Among the lines below, copy exactly those from the one with "rewrite Htrace. split; [|done]." through the one with "(** X16. On", counting both ends.

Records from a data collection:
*****

(** ** The stability gate, further *)

(** X14. On a name that is read as it is stored and has no callback
    waiting, [runWhenRecordStable] followed by [removeRecordRequest] invokes
    the callback once, at registration, and leaves the name without an entry
    in the table of requests in progress, all other names as they were; a
    further [removeRecordRequest] invokes nothing and leaves the table as it
    is. *)
Theorem stability_gate_round_trip (h : RecordHandler) (recordName : string)
    (callback : Callback) :
  inheritedQueue recordName = false →
  pending h recordName = [] →
  let opened := runWhenRecordStable recordName callback h in
  let closed := removeRecordRequest recordName (after opened) in
  let again := removeRecordRequest recordName (after closed) in
  trace opened = [InvokeCallback callback recordName]
  ∧ trace closed = []
  ∧ recordRequestsInProgress (after closed)
    = delete recordName (recordRequestsInProgress h)
  ∧ trace again = []
  ∧ recordRequestsInProgress (after again)
    = recordRequestsInProgress (after closed).
Proof.
  intros Hsafe Hidle opened closed again. subst again closed opened.
  rewrite runWhenRecordStable_idle.
  2:{ unfold pending in Hidle.
      destruct (recordRequestsInProgress h !! recordName) as [q|];
        [left; cbn in Hidle; by subst q|by right]. }
  cbn [after trace fst snd].
  rewrite removeRecordRequest_empty
    by (left; cbn; by rewrite lookup_insert_eq).
  cbn [after trace fst snd setRequests recordRequestsInProgress].
  split; [done|]. split; [done|]. split; [by rewrite delete_insert_eq|].
  set (h' := setRequests _ _).
  assert (recordRequestsInProgress h' !! recordName = None) as Hgone.
  { subst h'. cbn. by rewrite lookup_delete_eq. }
  unfold removeRecordRequest, getProperty. run_method. rewrite Hgone.
  unfold inheritedQueue in Hsafe.
  destruct (objectPrototype recordName) as [[[|k]|]|]; try done.
  cbn. split; [done|]. by rewrite delete_id.
Qed.

Lemma stability_gate_round_trip_witness :
  let h := newRecordHandler Sample.plainConfig in
  recordRequestsInProgress
    (after (removeRecordRequest "r" (after (runWhenRecordStable "r" 7 h))))
  = delete "r" (recordRequestsInProgress h)
  ∧ recordRequestsInProgress
      (after (removeRecordRequest "toString"
                (after (runWhenRecordStable "toString" 7 h))))
    = delete "toString" (recordRequestsInProgress h).
Proof.
  intros h. split.
  - exact (proj1 (proj2 (proj2 (stability_gate_round_trip h "r" 7
                                  eq_refl eq_refl)))).
  - exact (proj1 (proj2 (proj2 (stability_gate_round_trip h "toString" 7
                                  eq_refl eq_refl)))).
Defined.

(** X15. A call of [runWhenRecordStable] or [removeRecordRequest] for one
    name leaves the queue of every other name, the table of transitions and
    the configuration as they were. *)
Theorem stability_gate_frame (h : RecordHandler) (recordName other : string)
    (c : GateCall) :
  other ≠ recordName →
  let h' := after (gateCall recordName c h) in
  recordRequestsInProgress h' !! other = recordRequestsInProgress h !! other
  ∧ transitions h' = transitions h
  ∧ nextTransition h' = nextTransition h
  ∧ config h' = config h.
Proof.
  intros Hother h'. subst h'.
  destruct c as [callback|]; cbn [gateCall];
    unfold runWhenRecordStable, removeRecordRequest, getProperty; run_method;
    destruct (recordRequestsInProgress h !! recordName) as [[|c q]|];
    try destruct (objectPrototype recordName) as [[[|k]|]|];
    cbn; by rewrite ?lookup_insert_ne, ?lookup_delete_ne.
Qed.

Lemma stability_gate_frame_witness :
  let h := setRequests <["a" := [4; 5]]>
             (newRecordHandler Sample.plainConfig) in
  recordRequestsInProgress (after (gateCall "b" (RunWhenRecordStable 7) h))
    !! "a" = Some [4; 5].
Proof.
  intros h.
  etrans;
    [apply (proj1 (stability_gate_frame h "b" "a" (RunWhenRecordStable 7)
                     ltac:(discriminate)))
    |reflexivity].
Defined.

Lemma idle_pending h recordName : idle h → pending h recordName = [].
Proof.
  intros Hidle. unfold pending.
  destruct (recordRequestsInProgress h !! recordName) as [q|] eqn:Hq; [|done].
  exact (Hidle _ _ Hq).
Qed.

Lemma gateCall_idle recordName c h :
  inheritedQueue recordName = false →
  idle h →
  idle (after (gateCall recordName c h))
  ∧ invokedCallbacks (trace (gateCall recordName c h)) = registered [c].
Proof.
  intros Hsafe Hidle. pose proof (idle_pending h recordName Hidle) as Hp.
  assert (∀ f, (∀ m : gmap string (list Callback),
                  f m = <[recordName := []]> m ∨ f m = delete recordName m) →
               idle (setRequests f h)) as Hstays.
  { intros f Hf n q. cbn. destruct (Hf (recordRequestsInProgress h)) as [-> | ->];
      destruct (decide (recordName = n)) as [->|Hne];
      rewrite ?lookup_insert_eq, ?lookup_insert_ne, ?lookup_delete_eq,
        ?lookup_delete_ne by done; try done.
    - by intros [= <-].
    - apply Hidle.
    - apply Hidle. }
  destruct c as [callback|]; cbn [gateCall].
  - rewrite runWhenRecordStable_idle.
    + split; [|done]. apply Hstays. by left.
    + unfold pending in Hp.
      destruct (recordRequestsInProgress h !! recordName) as [q|];
        [left; cbn in Hp; by subst q|by right].
  - destruct (removeRecordRequest_idle h recordName Hp Hsafe) as [Htrace _].
    rewrite Htrace. split; [|done].
    unfold removeRecordRequest, getProperty. run_method.
    unfold pending in Hp. unfold inheritedQueue in Hsafe.
    destruct (recordRequestsInProgress h !! recordName) as [[|c q]|];
      try discriminate Hp;
      try destruct (objectPrototype recordName) as [[[|k]|]|];
      try discriminate Hsafe; cbn [after fst snd];
      first [exact Hidle | apply Hstays; by right].
Qed.

(** X16. On names that are read as they are stored, the two gate methods
    never make a callback wait on their own.  From a state in which no
    callback waits, such as the state the constructor builds, any run of
    [runWhenRecordStable] and [removeRecordRequest] calls on such names ends
    in a state in which no callback waits, and every callback handed to
    [runWhenRecordStable] was invoked during its own call, so the callbacks
    are invoked in the order of the calls. *)
Theorem stability_gate_never_defers (cs : list (string * GateCall))
    (h : RecordHandler) :
  Forall (λ c, inheritedQueue c.1 = false) cs →
  idle h →
  idle (after (gateRun cs h))
  ∧ invokedCallbacks (trace (gateRun cs h)) = registered (cs.*2).
Proof.
  intros Hsafe. revert h.
  induction Hsafe as [|[n c] cs Hn _ IH]; intros h Hidle; [done|].
  change (gateRun ((n, c) :: cs) h)
    with (andThen (gateCall n c) (λ _, gateRun cs) h).
  rewrite after_andThen, trace_andThen, invokedCallbacks_app.
  destruct (gateCall_idle n c h Hn Hidle) as [Hidle' ->].
  destruct (IH _ Hidle') as [Hfinal ->]. split; [exact Hfinal|].
  cbn [fmap list_fmap snd]. by rewrite (registered_cons c (cs.*2)).
Qed.

Lemma stability_gate_never_defers_witness :
  let cs := [("a", RunWhenRecordStable 1); ("a", RunWhenRecordStable 2);
             ("b", RunWhenRecordStable 3); ("a", RemoveRecordRequest);
             ("a", RunWhenRecordStable 4)] in
  invokedCallbacks
    (trace (gateRun cs (newRecordHandler Sample.plainConfig)))
  = [1; 2; 3; 4].
Proof.
  intros cs.
  refine (proj2 (stability_gate_never_defers cs
                   (newRecordHandler Sample.plainConfig) _ _)).
  - repeat constructor.
  - intros n q. cbn. rewrite lookup_empty. discriminate.
Defined.

(** ** Create and update, off the hot path *)

Lemma permissionChecks_app tr1 tr2 :
  permissionChecks (tr1 ++ tr2) = permissionChecks tr1 ++ permissionChecks tr2.
Proof. apply omap_app. Qed.

Lemma createAndUpdate_cold env socketWrapper message h :
  storageHotPathPrefixes (config h) = []
  ∨ (path message = None
     ∧ matchesHotPath (storageHotPathPrefixes (config h)) (name message)
       = false) →
  let message' := withAction (writeAction message) message in
  createAndUpdate env socketWrapper message h
  = match getProperty (transitions h) (name message) with
    | Own transition =>
        permissionAction env (writeAction message) message' (action message)
          socketWrapper
          (call (TransitionAdd transition socketWrapper message' None)) h
    | Inherited _ =>
        permissionAction env (writeAction message) message' (action message)
          socketWrapper (call (ThrowTypeError "add")) h
    | Undefined =>
        permissionAction env RA.CREATE message' (action message) socketWrapper
          (permissionAction env RA.UPDATE message' (action message)
             socketWrapper (update env socketWrapper message' true)) h
    end.
Proof.
  intros Hcold message'.
  assert (hotPathLoop env (storageHotPathPrefixes (config h)) (name message)
            (bool_decide (is_Some (path message))) message' (action message)
            socketWrapper h = (false, h, [])) as Hloop.
  { destruct Hcold as [-> | [Hpath Hmatch]]; [done|].
    rewrite Hpath. change (bool_decide (is_Some (@None string))) with false.
    by rewrite hotPathLoop_update, Hmatch. }
  unfold createAndUpdate. fold (writeAction message). fold message'.
  run_method. rewrite Hloop. run_method.
  destruct (getProperty (transitions h) (name message)) as [t|len|].
  - by destruct (permissionAction _ _ _ _ _ _ h) as [[[] ?] ?].
  - by destruct (permissionAction _ _ _ _ _ _ h) as [[[] ?] ?].
  - by destruct (permissionAction _ _ _ _ _ _ h) as [[[] ?] ?].
Qed.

*****

[Response]
    rewrite Htrace. split; [|done].
    unfold removeRecordRequest, getProperty. run_method.
    unfold pending in Hp. unfold inheritedQueue in Hsafe.
    destruct (recordRequestsInProgress h !! recordName) as [[|c q]|];
      try discriminate Hp;
      try destruct (objectPrototype recordName) as [[[|k]|]|];
      try discriminate Hsafe; cbn [after fst snd];
      first [exact Hidle | apply Hstays; by right].
Qed.

(** X16. On names that are read as they are stored, the two gate methods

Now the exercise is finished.